COMPARATIVE STUDY
JOURNAL ARTICLE

Comparative evaluation of two severe acute respiratory syndrome (SARS) vaccine candidates in mice challenged with SARS coronavirus

Raymond H See, Alexander N Zakhartchouk, Martin Petric, David J Lawrence, Catherine P Y Mok, Robert J Hogan, Thomas Rowe, Lois A Zitzow, Karuna P Karunakaran, Mary M Hitt, Frank L Graham, Ludvik Prevec, James B Mahony, Chetna Sharon, Thierry C Auperin, James M Rini, Aubrey J Tingle, David W Scheifele, Danuta M Skowronski, David M Patrick, Thomas G Voss, Lorne A Babiuk, Jack Gauldie, Rachel L Roper, Robert C Brunham, B Brett Finlay
Journal of General Virology 2006, 87: 641-50
16476986
Two different severe acute respiratory syndrome (SARS) vaccine strategies were evaluated for their ability to protect against live SARS coronavirus (CoV) challenge in a murine model of infection.
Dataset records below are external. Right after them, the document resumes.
(** Calls. *)
Lemma safe_is_interface n ty : safe (Spur := Spur) n (is_interface_type ty) top.
Proof. unfold is_interface_type. destruct ty; run. Qed.
Hint Resolve safe_is_interface safe_relax : gen.
Lemma safe_function_argument n a ty : P (ra_value a) → closed ty → safe n (function_argument rir params rec a ty) top.
Proof using Hrec Htables.
  intros Ha Hty. apply safe_nonneg. intros n' _ Hn. unfold function_argument. do 2 step. destruct a1; [by apply safe_ret|].
  eapply safe_bind; [by apply safe_relax|]. intros o n3 Hn3 Ho. apply safe_constraint. unfold info_below in *.
  split; [eapply below_mono; [|done]; lia|]. destruct o; simpl; [done|]. eapply closed_below; [lia|done].
Qed.
Lemma safe_mangled_argument n a ty : P (ra_value a) → closed ty → safe n (mangled_argument rec a ty) top.
Proof using Hrec.
  intros Ha Hty. apply safe_nonneg. intros n' _ Hn. unfold mangled_argument. do 2 step. destruct a1; [by apply safe_ret|]. run.
Qed.
Lemma safe_method_argument n a ty : P (ra_value a) → closed ty → safe n (method_argument rec a ty) top.
Proof using Hrec. intros Ha Hty. apply safe_nonneg. intros n' _ Hn. unfold method_argument. run. Qed.
Lemma safe_arguments n f args ps :
  (∀ n a ty, P (ra_value a) → closed ty → safe n (f a ty) top) →
  Forall (λ a, P (ra_value a)) args → Forall closed ps → safe (Spur := Spur) n (arguments f args ps) top.
Proof.
  intros Hf Ha Hp. eapply (safe_iterM _ _ (λ x, P (ra_value x.1) ∧ closed x.2)); [|intros [a ty] n1 _ [Hx Hy]; by apply Hf].
  revert ps Hp. induction Ha as [|a args Ha _ IH]; intros ps Hp; [constructor|]. destruct Hp as [|p ps Hp Hps]; constructor; [done|by apply IH].
Qed.
Lemma safe_generic_arguments n func i args subst :
  Forall (λ a, P (ra_value a)) args → safe n (generic_arguments resolve rir infer_ctx type_subst rec func i args subst) top.
Proof using Hrec.
  intros Ha. revert n i subst. induction Ha as [|a args Ha _ IH]; intros n i subst; simpl; [by apply safe_ret|].
  eapply safe_bind; [by apply Hrec|]. intros info n1 Hn1 _. eapply (safe_bind _ _ _ top); [|intros; apply IH].
  destruct (default _ _); [|by apply safe_ret]. eapply safe_bind; [apply safe_rir_get|]. intros ? ? ? ?. by apply safe_ret.
Qed.
Lemma safe_generic_return n func subst :
  closed (fsg_return_type func) → safe n (generic_return_type resolve interner_get infer_ctx type_subst func subst) below.
Proof.
  intros Hc. apply safe_nonneg. intros n' _ Hn. unfold generic_return_type. case_decide; [|run]. case_match; [run|].
  eapply safe_bind; [apply safe_resolve_local|]. intros o n2 Hn2 Ho. apply safe_ret. intros n3 Hn3.
  destruct o; simpl; [by eapply below_mono|]. eapply closed_below; [lia|done].
Qed.
Lemma safe_call n f s len l :
  rir_get_call_args rir s len = Done l → Forall (λ a, P (ra_value a)) l →
  safe n (generate_call resolve interner_get rir infer_ctx type_subst params rec f s len) below.
Proof using Hrec Htables.
  intros Hl Ha. apply safe_nonneg. intros n' _ Hn. unfold generate_call. rewrite Hl.
  eapply safe_bind; [by apply safe_lift|]. intros l' n1 Hn1 [= <-].
  destruct (func_sigs infer_ctx !! f) as [func|] eqn:Hf.
  - destruct (tc_functions Htables f func Hf) as [Hps Hr]. case_match.
    { eapply safe_bind; [by apply safe_generic_arguments|]. intros ? ? ? ?. by apply safe_generic_return. }
    case_match; [run|]. eapply safe_bind; [by apply safe_arguments; [apply safe_function_argument|..]|]. intros ? ? ? ?. run.
  - eapply (safe_bind _ _ _ (λ _ o, match o with Some m => sig_closed (msg_param_types m) (msg_return_type m) | None => True end)).
    { intros g Hg Hng. unfold mangled_method, gets. split; [done|]. split; [done|].
      destruct (_ ≫= _) as [m|] eqn:Hm; [|done]. repeat (apply bind_Some in Hm as (? & _ & Hm) || destruct x as [? ?]).
      all: try exact (tc_methods Htables _ m Hm). }
    intros [m|] n2 Hn2 Hm; [|run]. destruct Hm as [Hps Hr]. eapply (safe_bind _ _ _ top); [|intros ? ? ? ?; run].
    case_match; [run|]. by apply safe_arguments; [apply safe_mangled_argument|..].
Qed.
Lemma safe_pointee n ty : safe (Spur := Spur) n (pointee_of ty) top.
Proof. unfold pointee_of. run. destruct a; run. Qed.
Lemma safe_call_method n sig args :
  match sig with Some m => sig_closed (msg_param_types m) (msg_return_type m) | None => True end →
  Forall (λ a, P (ra_value a)) args → safe n (call_method rec sig args) below.
Proof using Hrec.
  intros Hs Ha. apply safe_nonneg. intros n' _ Hn. unfold call_method. destruct sig as [m|]; [|run]. destruct Hs as [Hp Hr].
  eapply safe_bind; [by apply safe_arguments; [apply safe_method_argument|..]|]. intros ? ? ? ?. run.
Qed.
Definition either_below (n : Z) (r : InferType + InferType) : Prop := match r with inl t | inr t => below n t end.
Lemma lookup_closed {K} `{Countable K} (table : gmap K MethodSig) k :
  map_Forall (λ _ m, sig_closed (msg_param_types m) (msg_return_type m)) table →
  match table !! k with Some m => sig_closed (msg_param_types m) (msg_return_type m) | None => True end.
Proof. intros Ht. destruct (table !! k) as [m|] eqn:Hm; [exact (Ht k m Hm)|done]. Qed.
Lemma safe_method_call n r x s len l :
  P r → rir_get_call_args rir s len = Done l → Forall (λ a, P (ra_value a)) l →
  safe n (generate_method_call resolve rir infer_ctx rec r x s len) either_below.
Proof using Hrec Htables.
  intros Hr Hl Ha. unfold generate_method_call. rewrite Hl. eapply safe_bind; [by apply Hrec|]. intros info n1 Hn1 Hi.
  eapply safe_bind; [by apply safe_lift|]. intros l' n2 Hn2 [= <-].
  destruct (ei_ty info); try (step; eapply safe_bind; [apply safe_fresh_type|]; intros t n3 Hn3 Ht; apply safe_ret;
    intros n4 Hn4; by eapply below_mono).
  eapply safe_bind; [apply safe_pointee|]. intros [pt|] n3 Hn3 _.
  { step. by apply safe_ret. }
  eapply (safe_bind _ _ _ below); [|intros t n4 Hn4 Ht; apply safe_ret; intros n5 Hn5; by eapply below_mono].
  destruct (as_struct ty); [apply safe_call_method; [apply lookup_closed, Htables|done]|].
  destruct (as_enum ty); [apply safe_call_method; [apply lookup_closed, Htables|done]|]. run.
Qed.
Lemma safe_assoc_call n ty f s len l :
  rir_get_call_args rir s len = Done l → Forall (λ a, P (ra_value a)) l →
  safe n (generate_assoc_fn_call rir infer_ctx rec ty f s len) below.
Proof using Hrec Htables.
  intros Hl Ha. unfold generate_assoc_fn_call. rewrite Hl. eapply safe_bind; [by apply safe_lift|]. intros l' n2 Hn2 [= <-].
  apply safe_call_method; [|done]. destruct (_ !! ty ≫= as_struct); simpl; [apply lookup_closed, Htables|done].
Qed.
(** * The callers *)

(** ** [filter_file_objects] *)

Lemma subseq_refl {A} (l : list A) : subseq l l.
Proof. induction l; constructor; assumption. Qed.

Lemma subseq_filter {A} (p : A -> bool) (l : list A) :
  subseq (filter p l) l.
Proof.
  induction l as [|x l IH]; cbn [filter]; [constructor|].
  destruct (p x); constructor; assumption.
Qed.

Lemma subseq_map {A B} (g : A -> B) (l l' : list A) :
  subseq l l' -> subseq (map g l) (map g l').
Proof. induction 1; cbn [map]; constructor; assumption. Qed.

Lemma subseq_trans {A} (l1 l2 l3 : list A) :
  subseq l1 l2 -> subseq l2 l3 -> subseq l1 l3.
Proof.
  intros H12 H23. revert l1 H12.
  induction H23 as [|x l2 l3 H23 IH|x l2 l3 H23 IH]; intros l1 H12.
  - assumption.
  - constructor. now apply IH.
  - inversion H12; subst; constructor; now apply IH.
Qed.

Lemma subseq_filter_max {A} (p : A -> bool) (l objs : list A) :
  subseq l objs ->
  (forall x, In x l -> p x = true) ->
  subseq l (filter p objs).
Proof.
  induction 1 as [|x l objs Hsub IH|x l objs Hsub IH]; intros Hall;
    cbn [filter].
  - apply subseq_nil.
  - destruct (p x); [apply subseq_skip|]; now apply IH.
  - rewrite (Hall x (or_introl eq_refl)). apply subseq_keep.
    apply IH. intros y Hy. apply Hall. now right.
Qed.

(** The selection keeps the objects in their order, leaves none out that
    matches, as often as it occurs, and takes none that does not: it is
    a list of matching objects taken in order from the objects, and
    every such list can be taken in order from it. Without a pattern it
    is the whole list. *)
Theorem filter_selects (fnmatchcase : str -> str -> bool)
                       (objs : list FileObject) (include : option str) :
  let selected := filter_file_objects fnmatchcase objs include in
  let matches f :=
    forall pattern, include = Some pattern ->
                    fnmatchcase (filename f) pattern = true in
  subseq selected objs
  /\ (forall f, In f selected <-> In f objs /\ matches f)
  /\ (forall l,
        subseq l objs -> (forall f, In f l -> matches f) ->
        subseq l selected)
  /\ (include = None -> selected = objs).
Proof.
  destruct include as [pattern|]; cbn [filter_file_objects]; cbv zeta.
  - split; [apply subseq_filter|]. split; [|split; [|discriminate]].
    + intros f. rewrite filter_In. split.
      * intros [Hin Hm]. split; [assumption|]. now intros p [= <-].
      * intros [Hin Hm]. split; [assumption|]. now apply Hm.
    + intros l Hsub Hall. apply subseq_filter_max; [assumption|].
      intros f Hf. now apply (Hall f Hf).
  - split; [apply subseq_refl|]. split; [|split; [|reflexivity]].
    + intros f. split; [|tauto]. intros Hin.
      split; [assumption|discriminate].
    + intros l Hsub _. exact Hsub.
Qed.

(** ** [action_list] *)

Lemma print_loop (l : list FileObject) : forall out,
  fold_left (fun stdout f => stdout ++ [filename f]) l out
  = out ++ map filename l.
Proof.
  induction l as [|f l IH]; intros out; cbn [fold_left map].
  - now rewrite app_nil_r.
  - now rewrite IH, <- app_assoc.
Qed.

Lemma init_objects src rs :
  parse_bundle src = inr rs ->
  exists parser, __init__ (open src) = inr parser /\ file_objects parser = rs.
Proof.
  unfold parse_bundle. destruct (__init__ (open src)) as [x|parser];
    [discriminate|].
  intros [= <-]. now exists parser.
Qed.

(** A listing prints nothing when the parse raises, and raises the same;
    otherwise it prints the names of the selected objects, one a line,
    in the order of the entry table, and without a pattern the names of
    all objects. *)
Theorem action_list_prints (fnmatchcase : str -> str -> bool)
                           (src : bytes) (include : option str) :
  (forall x, parse_bundle src = inl x ->
             action_list fnmatchcase src include = inl x)
  /\ (forall rs,
        parse_bundle src = inr rs ->
        exists lines,
          action_list fnmatchcase src include = inr lines
          /\ lines = map filename (filter_file_objects fnmatchcase rs include)
          /\ subseq lines (map filename rs)
          /\ (include = None -> lines = map filename rs)).
Proof.
  split.
  - intros x. unfold parse_bundle, action_list.
    destruct (__init__ (open src)); congruence.
  - intros rs Hparse.
    destruct (init_objects _ _ Hparse) as (parser & Hinit & <-).
    unfold action_list. rewrite Hinit, print_loop. cbn [app].
    eexists. split; [reflexivity|]. split; [reflexivity|].
    split; [|now intros ->].
    apply subseq_map. destruct include; [apply subseq_filter|].
    apply subseq_refl.
Qed.

Lemma action_list_prints_witness :
  action_list same_name bad_name None = inl UnicodeDecodeError
  /\ exists lines,
       action_list same_name three_files_be (Some (text "bb.txt"))
       = inr lines
       /\ lines = map filename
                    (filter_file_objects same_name three_records
                                         (Some (text "bb.txt")))
       /\ subseq lines (map filename three_records)
       /\ (Some (text "bb.txt") = None -> lines = map filename three_records).
Proof.
  split.
  - apply (proj1 (action_list_prints same_name bad_name None)).
    vm_compute. reflexivity.
  - apply (proj2 (action_list_prints same_name three_files_be
                    (Some (text "bb.txt"))) three_records).
    vm_compute. reflexivity.
Defined.

(** ** [action_extract] *)

Lemma parse_files_v1_content e src p u self :
  parse_files_v1 (mkParser (mkIO src p) e []) = inr (u, self) ->
  content (file self) = src.
Proof.
  unfold parse_files_v1. rewrite seek_unpack.
  destruct (unpack_at e src 12 _)
    as [x|[sfe [sfn [sod [u3 [sofe [u5 [u6 u']]]]]]]]; [discriminate|].
  rewrite seek_bind. unfold bind, ret, for_range.
  match goal with
  | |- context [for_from 0 ?n _ 0 (mkParser (mkIO src ?q) e [])] =>
      pose proof (for_from_walk e src (mkHeader sfe sfn sod sofe) n 0 0 []
                                q) as Hwalk
  end.
  cbn [h_entries h_names h_data] in Hwalk.
  destruct (for_from 0 _ _ 0 _) as [x|[c self']]; [discriminate|].
  destruct Hwalk as (rs & p' & _ & ->). now intros [= _ <-].
Qed.

(** The parser reads its file and never changes what it holds. *)
Lemma init_content src parser :
  __init__ (open src) = inr parser -> content (file parser) = src.
Proof.
  unfold __init__, open, io_read, constructed. cbn [content tell].
  destruct (unpack_from LittleEndian [fmt_s 4] _) as [x|[header u]];
    [discriminate|].
  destruct (if bytes_eqb header (b "LPAK") then _ else _) as [x|e];
    [discriminate|].
  unfold parse_files. rewrite seek_unpack.
  destruct (unpack_at e src 6 _) as [x|[v u']]; [discriminate|].
  destruct (v >=? 16320); [discriminate|].
  destruct (parse_files_v1 _) as [x|[u'' self]] eqn:Hv1; [discriminate|].
  intros [= <-]. eapply parse_files_v1_content, Hv1.
Qed.

Section ExtractFacts.
Variables (FS E : Type).
Variable perform : fs_op -> FS -> FS * option E.
Variables (src : bytes) (overwrite : bool).

Lemma run_ops_app ops1 ops2 fs :
  run_ops perform (ops1 ++ ops2) fs
  = match run_ops perform ops1 fs with
    | (fs', Some err) => (fs', Some err)
    | (fs', None) => run_ops perform ops2 fs'
    end.
Proof.
  revert fs. induction ops1 as [|op ops1 IH]; intros fs; cbn [app run_ops];
    [reflexivity|].
  destruct (perform op fs) as [fs' [err|]]; [reflexivity|apply IH].
Qed.

(** The loop makes the calls the selected objects stand for, one after
    the other, and stops at the first that raises; what it prints is a
    line for each compressed object it came to. *)
Lemma extract_loop_runs selected : forall lpak fs out,
  content lpak = src ->
  let o := extract_loop perform overwrite selected lpak fs out in
  let r := run_ops perform (flat_map (record_ops src overwrite) selected)
                   fs in
  fs_after o = fst r
  /\ raised o = option_map inr (snd r)
  /\ exists printed unprinted,
       stdout o = out ++ printed
       /\ map skip_message (map filename (filter compressed selected))
          = printed ++ unprinted
       /\ (raised o = None -> unprinted = []).
Proof.
  induction selected as [|f rest IH]; intros lpak fs out Hsrc.
  - cbn. repeat split. exists [], []. rewrite app_nil_r. auto.
  - cbn [extract_loop flat_map filter].
    destruct (compressed f) eqn:Hc.
    + replace (record_ops src overwrite f) with (@nil fs_op)
        by (unfold record_ops; now rewrite Hc).
      cbn [app map].
      destruct (IH lpak fs (out ++ [skip_message (filename f)]) Hsrc)
        as (Hfs & Hr & printed & unprinted & Hout & Hall & Hnone).
      split; [exact Hfs|]. split; [exact Hr|].
      exists (skip_message (filename f) :: printed), unprinted.
      rewrite Hout, <- app_assoc. cbn [app]. rewrite Hall. auto.
    + replace (record_ops src overwrite f)
        with [MkdirParent (filename f); Touch (filename f) overwrite;
              WriteBytes (filename f) (read_at src (offset f) (size f))]
        by (unfold record_ops; now rewrite Hc).
      cbn [app run_ops].
      destruct (perform (MkdirParent (filename f)) fs) as [fs1 [err|]].
      { cbn. repeat split. eexists [], _. rewrite app_nil_r.
        repeat split. discriminate. }
      destruct (perform (Touch (filename f) overwrite) fs1) as [fs2 [err|]].
      { cbn. repeat split. eexists [], _. rewrite app_nil_r.
        repeat split. discriminate. }
      unfold io_read, io_seek. cbn [content tell]. rewrite Hsrc.
      destruct (perform (WriteBytes (filename f) _) fs2) as [fs3 [err|]].
      { cbn. repeat split. eexists [], _. rewrite app_nil_r.
        repeat split. discriminate. }
      apply IH. reflexivity.
Qed.


End ExtractFacts.

(** The calls and lines of an extraction, for the proofs below. *)
Lemma action_extract_calls (FS E : Type)
    (perform : fs_op -> FS -> FS * option E)
    (fnmatchcase : str -> str -> bool) (src : bytes)
    (include : option str) (overwrite : bool) (fs : FS)
    (rs : list FileObject) :
  parse_bundle src = inr rs ->
  let selected := filter_file_objects fnmatchcase rs include in
  let o := action_extract perform fnmatchcase src include overwrite fs in
  let r := run_ops perform (flat_map (record_ops src overwrite) selected)
                   fs in
  fs_after o = fst r
  /\ raised o = option_map inr (snd r)
  /\ exists printed unprinted,
       stdout o = printed
       /\ map skip_message (map filename (filter compressed selected))
          = printed ++ unprinted
       /\ (raised o = None -> unprinted = []).
Proof.
  intros Hparse.
  destruct (init_objects _ _ Hparse) as (parser & Hinit & <-).
  unfold action_extract. rewrite Hinit.
  apply (extract_loop_runs FS E perform src overwrite _ (file parser) fs []).
  now apply init_content.
Qed.

Lemma action_list_value fnmatchcase src include rs :
  parse_bundle src = inr rs ->
  action_list fnmatchcase src include
  = inr (map filename (filter_file_objects fnmatchcase rs include)).
Proof.
  intros Hparse.
  destruct (init_objects _ _ Hparse) as (parser & Hinit & <-).
  unfold action_list. now rewrite Hinit, print_loop.
Qed.
(** * A shallow embedding of the SMART device session orchestrator

    Sources: [kasa/smart/smartdevice.py] and
    [kasa/smart/modules/childsetup.py].

    Conventions of the embedding.
    - Python values travelling through the protocol are JSON-like terms
      ([value]); a [SmartErrorCode] is a value of its own, as in the code.
    - A Python [dict] is an association list with unique keys kept in
      insertion order ([dict_set] overwrites in place, appends otherwise),
      because the per-key fallback replays the request in that order.
    - Timestamps ([time.time()], [on_time]) are integers; the code only
      subtracts and compares them.
    - Effects are explicit: a computation transforms a [world] (the remote
      device behind the protocol, the clock, the log of issued requests and
      invoked hooks) and an in-memory device, and ends with a value or a
      raised exception; the state reached when an exception is raised is
      kept, as in Python. *)

From Stdlib Require Import List String Ascii NArith ZArith Bool Lia Arith
  DecimalString.
Import ListNotations.
Open Scope string_scope.
Open Scope Z_scope.
Open Scope list_scope.

Set Implicit Arguments.

(** ** Values *)

Inductive SmartErrorCode :=
| INTERNAL_QUERY_ERROR
| DeviceErrorCode (code : Z).

#[warnings="-register-all"]
Inductive value :=
| VNone
| VBool (b : bool)
| VNum (z : Z)
| VStr (s : string)
| VList (l : list value)
| VDict (d : list (string * value))
| VErr (e : SmartErrorCode).

(** Python truthiness, [bool(v)].  [SmartErrorCode] is an [IntEnum]: only
    the code 0 is falsy, and the internal codes are negative. *)
Definition truthy (v : value) : bool :=
  match v with
  | VNone => false
  | VBool b => b
  | VNum z => negb (z =? 0)
  | VStr s => negb (String.eqb s "")
  | VList l => match l with [] => false | _ => true end
  | VDict d => match d with [] => false | _ => true end
  | VErr INTERNAL_QUERY_ERROR => true
  | VErr (DeviceErrorCode c) => negb (c =? 0)
  end.

(** [isinstance(v, SmartErrorCode)] *)
Definition is_error_code (v : value) : bool :=
  match v with VErr _ => true | _ => false end.

(** [needle in hay] on strings. *)
Fixpoint contains (needle hay : string) : bool :=
  String.prefix needle hay
  || match hay with
     | EmptyString => false
     | String _ rest => contains needle rest
     end.

(** ** Dictionaries *)

Section Dict.
Variable V : Type.

Definition dict := list (string * V).

Fixpoint dict_get (k : string) (d : dict) : option V :=
  match d with
  | [] => None
  | (k', v) :: rest => if String.eqb k k' then Some v else dict_get k rest
  end.

(** [d[k] = v] *)
Fixpoint dict_set (k : string) (v : V) (d : dict) : dict :=
  match d with
  | [] => [(k, v)]
  | (k', v') :: rest =>
      if String.eqb k k' then (k, v) :: rest else (k', v') :: dict_set k v rest
  end.

(** [d.update(e)] *)
Definition dict_update (d e : dict) : dict :=
  fold_left (fun acc kv => dict_set (fst kv) (snd kv) acc) e d.

(** [d.pop(k)] for a key that is present; a missing key is reported by
    the caller through [dict_get]. *)
Fixpoint dict_pop (k : string) (d : dict) : dict :=
  match d with
  | [] => []
  | (k', v) :: rest =>
      if String.eqb k k' then rest else (k', v) :: dict_pop k rest
  end.

Definition dict_keys (d : dict) : list string := map fst d.
Definition dict_values (d : dict) : list V := map snd d.

(** [k in d] *)
Definition dict_mem (k : string) (d : dict) : bool :=
  match dict_get k d with Some _ => true | None => false end.

(** Well-formed dictionaries have pairwise distinct keys. *)
Definition dict_wf (d : dict) : Prop := NoDup (dict_keys d).
End Dict.

Arguments dict_get {V} k d.
Arguments dict_set {V} k v d.
Arguments dict_update {V} d e.
Arguments dict_pop {V} k d.
Arguments dict_keys {V} d.
Arguments dict_values {V} d.
Arguments dict_mem {V} k d.
Arguments dict_wf {V} d.

(** ** Exceptions and results *)

Inductive exn :=
| AuthenticationError
| KasaException
| TimeoutError
| KeyError
| TypeError
| AttributeError
| OtherError (msg : string).

Inductive result (A : Type) :=
| Ok (a : A)
| Raise (e : exn).
Arguments Ok {A} a.
Arguments Raise {A} e.

(** The answer of a computation that returned. *)
Definition answer_of {A} (default : A) (r : result A) : A :=
  match r with Ok a => a | Raise _ => default end.

(** ** Device classifier *)

Inductive DeviceType :=
| Hub | Plug | Strip | LightStrip | WallSwitch | Dimmer | Bulb
| Sensor | Thermostat | Unknown.

(** [x in components], [components] being a list of strings. *)
Definition list_mem (x : string) (l : list string) : bool :=
  existsb (String.eqb x) l.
A whole killed (inactivated by beta-propiolactone) SARS-CoV vaccine and a combination of two adenovirus-based vectors, one expressing the nucleocapsid (N) and the other expressing the spike (S) protein (collectively designated Ad S/N), were evaluated for the induction of serum neutralizing antibodies and cellular immune responses and their ability to protect against pulmonary SARS-CoV replication. The whole killed virus (WKV) vaccine given subcutaneously to 129S6/SvEv mice was more effective than the Ad S/N vaccine administered either intranasally or intramuscularly in inhibiting SARS-CoV replication in the murine respiratory tract. This protective ability of the WKV vaccine correlated with the induction of high serum neutralizing-antibody titres, but not with cellular immune responses as measured by gamma interferon secretion by mouse splenocytes. Titres of serum neutralizing antibodies induced by the Ad S/N vaccine administered intranasally or intramuscularly were significantly lower than those induced by the WKV vaccine. However, Ad S/N administered intranasally, but not intramuscularly, significantly limited SARS-CoV replication in the lungs. Among the vaccine groups, SARS-CoV-specific IgA was found only in the sera of mice immunized intranasally with Ad S/N, suggesting that mucosal immunity may play a role in protection for the intranasal Ad S/N delivery system. Finally, the sera of vaccinated mice contained antibodies to S, further suggesting a role for this protein in conferring protective immunity against SARS-CoV infection.